Winnifred Kyei Selby is a young Ghanaian social entrepreneur and the president of the EPF Educational Empowerment Initiative based in Kumasi, Ashanti Region of Ghana. She co-founded the Ghana Bamboo Bike Initiative with Bernice Dapaah at the age of 15. At age 17, she established another business, the Afrocentric Bamboo Initiative. In 2018, she became the first Ghanaian to be inducted into the Royal Institute of Singapore.

== Education and career ==
Selby attended Joy Standard College. She is also an alumna of Cambridge University Leading For Change Executive Education and Fellow of the Royal Commonwealth Society. She co-founded the Ghana Bamboo Bike Initiative with Bernice Dapaah at the age of 15 and the Afrocentric Bamboo Initiative at the age of 17 right after completing her secondary education.

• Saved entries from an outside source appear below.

Lemma ordered_request cs q a o c :
  ordered FNext cs q a o -> ordered (FHand (length cs)) (cs ++ [c]) q a o.
Proof using.
  intros (k & Hk & Hin & Ho). exists k. rewrite length_app. cbn. split; [lia|]. split; [|done].
  unfold inflight in *. rewrite app_nil_r in Hin. rewrite app_assoc, Hin.
  replace (length cs + 1 - k)%nat with (S (length cs - k)) by lia. rewrite seq_S. by repeat f_equal; lia.
Qed.

Lemma ordered_recv fd cs q d b c o :
  ordered fd cs q (ARecv d) o -> Chunks index !! d = Some c -> b = place T c -> ordered fd cs q (AWrite b) o.
Proof using.
  intros (k & Hk & Hin & Ho) Hc ->. unfold inflight in Hin. cbn in Hin.
  destruct (length cs - k)%nat as [|m] eqn:E; [done|]. cbn in Hin. injection Hin as -> Hin.
  exists (S k). split; [lia|]. split; [unfold inflight; cbn; rewrite Hin; f_equal; lia|].
  rewrite (take_S_r _ _ _ Hc), map_app, concat_app. cbn in *. rewrite app_nil_r in *. by rewrite Ho.
Qed.

(** What was written is a beginning of the archive, and all of it when all channels are closed. *)
Lemma ordered_prefix fd cs q a o : ordered fd cs q a o -> exists rest, T = o ++ rest.
Proof using Hdesc.
  intros (k & _ & _ & Ho). exists (writing a ++ concat (map (place T) (drop k (Chunks index)))).
  rewrite app_assoc, Ho, <- concat_app, <- map_app, take_drop. symmetry. by apply describes_concat.
Qed.

Lemma ordered_all cs o : ordered FDone cs [] ADone o -> (length (Chunks index) <= length cs)%nat -> o = T.
Proof using Hdesc.
  intros (k & Hk & Hin & Ho) Hall. cbn in *. assert (length cs - k = 0)%nat by (by destruct (length cs - k)%nat).
  rewrite app_nil_r in Ho. rewrite Ho, take_ge by lia. by apply describes_concat.
Qed.

Lemma untar_stop stop a w : (forall k, stop k = false) -> forall fuel k,
  untar_loop ErrEOF stop fuel k a w = untar_loop ErrEOF (fun _ => false) fuel k a w.
Proof using.
  intros Hs fuel. revert a w. induction fuel as [|fuel IH]; intros a w k; cbn; [done|]. rewrite Hs.
  destruct (Next ErrEOF a) as [[[nd|]| | |] a1]; [|done..]. destruct (create _ nd a1 w) as [[[e|] a2] w2]; [done|].
  apply IH.
Qed.

Lemma UnTar_exact stop r f : (forall k, stop k = false) -> UnTar ErrEOF stop T f0 = (r, f) -> exact r f.
Proof using. unfold exact. intros Hs <-. symmetry. by apply untar_stop. Qed.

Lemma UnTar_no_fuel stop o f r f' : UnTar ErrEOF stop o f = (r, f') -> r <> NoFuel.
Proof using.
  intros E. pose proof (untar_loop_ends ErrEOF stop (S (length o)) 0 (NewArchiveDecoder o) f) as He.
  unfold UnTar in E. rewrite E in He. apply He. cbn. lia.
Qed.

Lemma of_untar_inv r r' : of_untar r = of_untar r' \/ of_untar r = URet r' -> r = r'.
Proof using. destruct r, r'; cbn; intros [E|E]; congruence. Qed.

(** UnTar stops reading, with a result its input decides. *)
Lemma told_now x stop r f' :
  pipe_inv x -> untar x = URun -> polls (cancelled x) stop ->
  ((forall rest, UnTar ErrEOF stop (out x ++ rest) (target x) = (r, f')) \/
   (asm x = ADone /\ UnTar ErrEOF stop (out x) (target x) = (r, f'))) ->
  parent x = true \/ hurt (workers x) (gerr x) \/ exact r f'.
Proof using Hdesc.
  intros [I1 I2 I3 I4 I5 I6 I7 I8 I9 I10 I11 I12 I13] Hu Hp Hr. destruct (I8 Hu) as [Ht Hg].
  destruct (cancelled x) eqn:Ec.
  { destruct (proj1 I2 eq_refl) as [?|?]; [right; left; by apply Hg|by left]. }
  destruct (decide (CNil ∈ cells x)) as [[d Hd]%list_elem_of_lookup|Hn].
  { right. left. by eapply (fe_nil _ _ _ _ I1). }
  right. right. specialize (I7 eq_refl Hn). specialize (Hp eq_refl). rewrite Ht in Hr.
  apply (UnTar_exact stop); [done|]. destruct Hr as [Hr|[Ha Hr]].
  - destruct (ordered_prefix _ _ _ _ _ I7) as [rest E]. by rewrite E, Hr.
  - destruct (I5 Ha) as [[Hf Hq]|?]; [|congruence]. destruct (I4 Hf) as [Htodo|?]; [|congruence].
    rewrite Ha, Hf, Hq in I7. rewrite <- Hr. f_equal. symmetry. eapply ordered_all; [done|].
    destruct (fe_todo _ _ _ _ I1) as [E ?]. rewrite Htodo in E. symmetry in E.
    apply (f_equal length) in E. rewrite length_drop in E. cbn in E. lia.
Qed.

(** The steps of the four kinds of goroutines keep the invariant. *)

Definition told (p : bool) (ws : list worker) (g : option error) (u : extractor) (f : F) : Prop :=
  forall r, u = of_untar r \/ u = URet r -> p = true \/ hurt ws g \/ exact r f.

Lemma told_keep p ws g ws' g' u f : (hurt ws g -> hurt ws' g') -> told p ws g u f -> told p ws' g' u f.
Proof using. intros Hh Ht r Hr. destruct (Ht r Hr) as [?|[?|?]]; auto. Qed.

Lemma first_error_some g e : first_error g e <> None.
Proof using. by destruct g. Qed.

Lemma inv_feeder l l' fd fd' cs q q' ws a o u cn p g w f :
  pipe_inv (mkPipe l fd cs q ws a o u cn p g w f) -> l' = l ->
  inflight fd' q' a = inflight fd q a \/ cn = true /\ inflight fd' q' a ⊆ inflight fd q a ->
  fd <> FDone -> (fd' = FDone -> q' = q /\ (l = [] \/ cn = true)) ->
  pipe_inv (mkPipe l' fd' cs q' ws a o u cn p g w f).
Proof using.
  intros [I1 I2 I3 I4 I5 I6 I7 I8 I9 I10 I11 I12 I13] -> Hfl Hnd Hd. cbn in *. split; cbn; try done.
  - intros t Ht. destruct (I3 t Ht); [done|by right].
  - intros Hf. by apply Hd.
  - intros Ha. destruct (I5 Ha) as [[? _]|?]; [done|by right].
  - intros d Hin. apply I6. destruct Hfl as [E|[_ Hs]]; [by rewrite <- E|by apply Hs].
  - intros Hc Hn. destruct Hfl as [E|[? _]]; [|congruence].
    destruct (I7 Hc Hn) as (k & ? & ? & ?). exists k. by rewrite E.
Qed.

Lemma inv_request t c l cs q ws a o u cn p g w f :
  pipe_inv (mkPipe (c :: l) FNext cs q ws a o u cn p g w f) -> ws !! t = Some WIdle ->
  pipe_inv (mkPipe l (FHand (length cs)) (cs ++ [CWait]) q (<[t := WBusy (length cs) c]> ws) a o u cn p g w f).
Proof using.
  intros [I1 I2 I3 I4 I5 I6 I7 I8 I9 I10 I11 I12 I13] Ht. cbn in *.
  assert (Hh : hurt ws g -> hurt (<[t := WBusy (length cs) c]> ws) g) by (by eapply hurt_keep).
  split; cbn; try done.
  - by apply fetching_request.
  - intros u' [[_ ?]|[_ Hu]]%(worker_lookup _ _ _ _ _ _ Ht); [done|]. destruct (I3 u' Hu); [done|by right].
  - intros Ha. destruct (I5 Ha) as [[? _]|?]; [done|by right].
  - intros d Hin. rewrite length_app. cbn. unfold inflight in *. rewrite !elem_of_app in *.
    destruct Hin as [Hin|[Hin|Hin]]; [| |apply list_elem_of_singleton in Hin; lia];
      (assert (d < length cs)%nat; [apply I6; rewrite !elem_of_app; tauto|lia]).
  - intros Hc Hn. apply ordered_request, I7; [done|]. intros Hin. apply Hn. rewrite elem_of_app. by left.
  - intros Hu. destruct (I8 Hu) as [? Hg]. split; [done|]. intros. by apply Hh, Hg.
  - by apply (told_keep _ ws g).
Qed.

(** A step of a worker; it may fill or close the channel it works on. *)
Lemma inv_worker l fd cs cs' q ws ws' a o u cn cn' p g g' w w' f :
  pipe_inv (mkPipe l fd cs q ws a o u cn p g w f) ->
  fetching l cs' ws' g' -> length cs' = length cs -> (CNil ∉ cs' -> CNil ∉ cs) ->
  (hurt ws g -> hurt ws' g') -> (g' <> None -> g <> None \/ hurt ws' g') ->
  (cn' = true <-> g' <> None \/ p = true) -> (cn = true -> cn' = true) ->
  (forall t, ws' !! t = Some WExit -> ws !! t = Some WExit \/ fd = FDone \/ cn' = true) ->
  (forall e, g' = Some e -> g = Some e \/ flaw) -> (g <> None -> g' <> None) ->
  pipe_inv (mkPipe l fd cs' q ws' a o u cn' p g' w' f).
Proof using.
  intros [I1 I2 I3 I4 I5 I6 I7 I8 I9 I10 I11 I12 I13] Hf Hl Hn Hh Hg Hc Hcn Hex Hge Hgn. cbn in *.
  split; cbn; try done.
  - intros t [Ht|?]%Hex; [|done]. destruct (I3 t Ht); auto.
  - intros Hfd. destruct (I4 Hfd); auto.
  - intros Ha. destruct (I5 Ha); auto.
  - rewrite Hl. done.
  - intros Hc' Hn'. assert (Hc0 : cn = false) by (destruct cn; [by rewrite Hcn in Hc'|done]).
    destruct (I7 Hc0 (Hn Hn')) as (k & ? & ? & ?). exists k. by rewrite Hl.
  - intros Hu. destruct (I8 Hu) as [? Hg0]. split; [done|]. intros [?|?]%Hg; [by apply Hh, Hg0|done].
  - by apply (told_keep _ ws g).
  - intros e Hu. by eapply Hgn, I12.
  - intros e [He|?]%Hge; [by apply I13|auto].
Qed.

(** A step of the assembler. *)
Lemma inv_asm l fd cs q q' ws a a' o o' u cn cn' p g g' w f :
  pipe_inv (mkPipe l fd cs q ws a o u cn p g w f) ->
  (cn' = true <-> g' <> None \/ p = true) -> (cn = true -> cn' = true) ->
  (a' = ADone -> (fd = FDone /\ q' = []) \/ cn' = true) -> a <> ADone ->
  (forall d, d ∈ inflight fd q' a' -> d ∈ inflight fd q a) ->
  (cn' = false -> CNil ∉ cs -> ordered fd cs q a o -> ordered fd cs q' a' o') ->
  g' = g \/ (exists e, g' = first_error g e /\ (u = UClosed e \/ u = URet (Err e))) ->
  pipe_inv (mkPipe l fd cs q' ws a' o' u cn' p g' w f).
Proof using.
  intros [I1 I2 I3 I4 I5 I6 I7 I8 I9 I10 I11 I12 I13] Hc Hcn Ha' Ha Hfl Ho Hg. cbn in *.
  assert (Hgn : g <> None -> g' <> None).
  { destruct Hg as [->|(e & -> & _)]; [done|]. intros _. apply first_error_some. }
  assert (Hh : hurt ws g -> hurt ws g') by (intros [? [?|?]]; split; auto).
  split; cbn; try done.
  - by eapply fetching_gerr.
  - intros t Ht. destruct (I3 t Ht); auto.
  - intros Hfd. destruct (I4 Hfd); auto.
  - intros d Hd. by apply I6, Hfl.
  - intros Hc' Hn. apply Ho; [done..|]. apply I7; [|done]. destruct cn; [by rewrite Hcn in Hc'|done].
  - intros Hu. destruct (I8 Hu) as [? Hg0]. split; [done|]. destruct Hg as [->|(e & _ & [?|?])]; [done|congruence..].
  - by apply (told_keep _ ws g).
  - intros r Hu Hr. by destruct Ha; apply (I10 r).
  - intros e Hu. by eapply Hgn, I12.
  - intros e He. destruct Hg as [->|(e' & -> & Hu)]; [by apply I13|].
    destruct g as [e0|]; [by apply I13|]. cbn in He. injection He as ->.
    destruct (I9 (Err e)) as [?|[[? _]|?]]; [by destruct Hu as [->| ->]; auto|by auto..|].
    right. right. by exists f.
Qed.

(** A step of UnTar. *)
Lemma inv_untar l fd cs q ws a o u u' cn cn' p g g' w f f' :
  pipe_inv (mkPipe l fd cs q ws a o u cn p g w f) ->
  (cn' = true <-> g' <> None \/ p = true) -> (cn = true -> cn' = true) ->
  u' <> URun -> told p ws g u' f' -> (u' = URet (Ok tt) -> a = ADone) -> u' <> URet NoFuel ->
  (forall e, u' = URet (Err e) -> g' <> None) ->
  g' = g \/ (exists e, g' = first_error g e /\ u' = URet (Err e)) ->
  pipe_inv (mkPipe l fd cs q ws a o u' cn' p g' w f').
Proof using.
  intros [I1 I2 I3 I4 I5 I6 I7 I8 I9 I10 I11 I12 I13] Hc Hcn Hu Ht Hr Hn Hf Hg. cbn in *.
  assert (Hgn : g <> None -> g' <> None).
  { destruct Hg as [->|(e & -> & _)]; [done|]. intros _. apply first_error_some. }
  assert (Hh : hurt ws g -> hurt ws g') by (intros [? [?|?]]; split; auto).
  split; cbn; try done.
  - by eapply fetching_gerr.
  - intros t Hx. destruct (I3 t Hx); auto.
  - intros Hfd. destruct (I4 Hfd); auto.
  - intros Ha. destruct (I5 Ha); auto.
  - intros Hc' Hn'. apply I7; [|done]. destruct cn; [by rewrite Hcn in Hc'|done].
  - by apply (told_keep _ ws g).
  - intros r -> ->. by apply Hr.
  - intros r -> ->. done.
  - intros e He. destruct Hg as [->|(e' & -> & ->)]; [by apply I13|].
    destruct g as [e0|]; [by apply I13|]. cbn in He. injection He as ->.
    destruct (Ht (Err e)) as [?|[[? _]|?]]; [by right|by auto..|]. right. right. by exists f'.
Qed.

Lemma request_spec c w r w' : c ∈ Chunks index -> request c w = (r, w') ->
  match r with Ok b => b = place T c | Err _ => flaw | _ => False end.
Proof using Hserves.
  intros Hc Hr. assert (Hr' := Hr). unfold request in Hr.
  destruct (fetch s (ID c) w) as [r0 w0] eqn:E. specialize (Hserves c w r0 w0 Hc E).
  destruct r0 as [b|e| |]; cbn in Hr; [|injection Hr as <- <-..]; [|by exists c, w, e, w0|done..].
  destruct (decide _); injection Hr as <- <-; [done|]. by eexists c, w, _, w0.
Qed.

Lemma inv_fetched t d c r x k l fd cs q ws a o u cn p g w w' f :
  pipe_inv (mkPipe l fd cs q ws a o u cn p g w f) -> ws !! t = Some (WBusy d c) -> request c w = (r, w') ->
  match r with Ok b => x = CFull b /\ k = WIdle | Err e => x = CNil /\ k = WFail e | _ => False end ->
  pipe_inv (mkPipe l fd (<[d := x]> cs) q (<[t := k]> ws) a o u cn p g w' f).
Proof using Hserves.
  intros Hi Ht Hr Hx. pose proof Hi as [I1 I2 I3 I4 I5 I6 I7 I8 I9 I10 I11 I12 I13]. cbn in *.
  destruct (fe_busy _ _ _ _ I1 t d c Ht) as [Hd Hc].
  pose proof (request_spec c w r w' (list_elem_of_lookup_2 _ _ _ Hc) Hr) as Hs.
  assert (Hh : hurt ws g -> hurt (<[t := k]> ws) g) by (by eapply hurt_keep).
  assert (x <> CWait /\ (forall d c, k <> WBusy d c) /\ k <> WExit /\ (forall e, k = WFail e -> flaw) /\
    (forall b, x = CFull b -> b = place T c) /\ (x = CNil -> exists e, k = WFail e))
    as (C1 & C2 & C3 & C4 & C5 & C6).
  { destruct r as [b|e| |]; try done; destruct Hx as [-> ->]; split_and!; try done; [congruence|eauto]. }
  eapply (inv_worker l fd cs _ q ws); try done.
  - by eapply fetching_done.
  - apply length_insert.
  - by apply not_nil_insert.
  - auto.
  - intros u' [[-> ?]|[_ ?]]%(worker_lookup _ _ _ _ _ _ Ht); [by destruct C3|by left].
  - auto.
Qed.

Lemma pipe_leave t k l fd cs q ws a o u cn cn' p g g' w f :
  pipe_inv (mkPipe l fd cs q ws a o u cn p g w f) -> ws !! t = Some k ->
  (exists e, k = WFail e /\ cn' = true /\ g' = first_error g e) \/ (k = WIdle /\ fd = FDone /\ cn' = cn /\ g' = g) ->
  pipe_inv (mkPipe l fd cs q (<[t := WExit]> ws) a o u cn' p g' w f).
Proof using.
  intros Hi Ht Hk. pose proof Hi as [I1 I2 I3 I4 I5 I6 I7 I8 I9 I10 I11 I12 I13]. cbn in *.
  assert (Hg : g <> None -> g' <> None).
  { destruct Hk as [(e & _ & _ & ->)|(_ & _ & _ & ->)]; [|done]. intros _. apply first_error_some. }
  assert (Hh : hurt ws g -> hurt (<[t := WExit]> ws) g').
  { eapply hurt_keep; [done| |done]. destruct Hk as [(e & -> & _ & ->)|(-> & _)]; [|done].
    intros ? _. apply first_error_some. }
  assert (Hw : fetching l cs (<[t := WExit]> ws) g').
  { eapply fetching_worker; try done; destruct Hk as [(e & -> & _ & ->)|(-> & _)]; try done.
    intros ? _. apply first_error_some. }
  eapply (inv_worker l fd cs cs q ws); try done.
  - destruct Hk as [(e & -> & _ & ->)|(_ & _ & _ & ->)]; [|by left]. right.
    split; [by eapply (fe_fail _ _ _ _ I1)|left; apply first_error_some].
  - destruct Hk as [(e & _ & -> & ->)|(_ & _ & -> & ->)]; [|done]. split; [|done].
    intros _. left. apply first_error_some.
  - destruct Hk as [(e & _ & -> & _)|(_ & _ & -> & _)]; done.
  - intros u' [[_ _]|[_ ?]]%(worker_lookup _ _ _ _ _ _ Ht); [right|by left].
    destruct Hk as [(e & _ & -> & _)|(_ & -> & _)]; auto.
  - intros e0. destruct Hk as [(e & -> & _ & ->)|(_ & _ & _ & ->)]; [|by left].
    intros _. right. by eapply (fe_fail _ _ _ _ I1).
Qed.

== Awards and achievements ==
- Anzisha Prize Fellow
- World Economic Forum Global shaper
- Board member of Dawadawa Impact Investment Fund.
- Board member of the SHE Scholarships Fund of the EPF Educational Empowerment Initiative.
- Finalist of the 2014 Cartier Women's Initiative Awards
- Honoured Airtel Touching Lives 2014 Award
- She was honoured 2015 World of Children Award in New York
- Winner of the 2016 New African Woman in Science, Technology & Innovation Award
- Winner of the 2017 Queen's Young Leader Award
- Featured in Forbes as one of the social entrepreneurs in Africa to watch
- First Ghanaian to be inducted into the Royal Institute of Singapore
- She has hosted a TED talk with TEDx Accra
- Invited by Former President of the United States, Barack Obama to be part of the 2015 Global Entrepreneurship Summit in Nairobi, Kenya

== Philanthropy and activism ==

=== EPL Educational Empowerment Initiative ===
To break down barriers to education and empower young people from deprived communities, Selby founded the EPF Educational Empowerment Initiative.

=== Winnifred's Menstrual Pads for Dignity ===
She also founded the Winnifred's Menstrual Pads for Dignity Project which provides free disposable menstrual products for needy girls in the most deprived districts in Ghana.

=== Happy Feed Initiative ===
Selby initiated the Happy Feed Initiative, which complements the government of Ghana free school feeding and free uniforms program. This initiative provides new shoes and other educational supplies such as bags, books, and calculators to needy school children in deprived communities.

=== Ghana Girls College ===
In partnership with private universities in Ghana, she also started the Ghana Girls College Scholarship program which offers scholarships to brilliant but needy high school girls.

=== W3 Initiative ===
She is the founder for Winnie Women's World. W3 Initiative is a non profit organization made of promotes gender equality, women empowerment and girl and children education.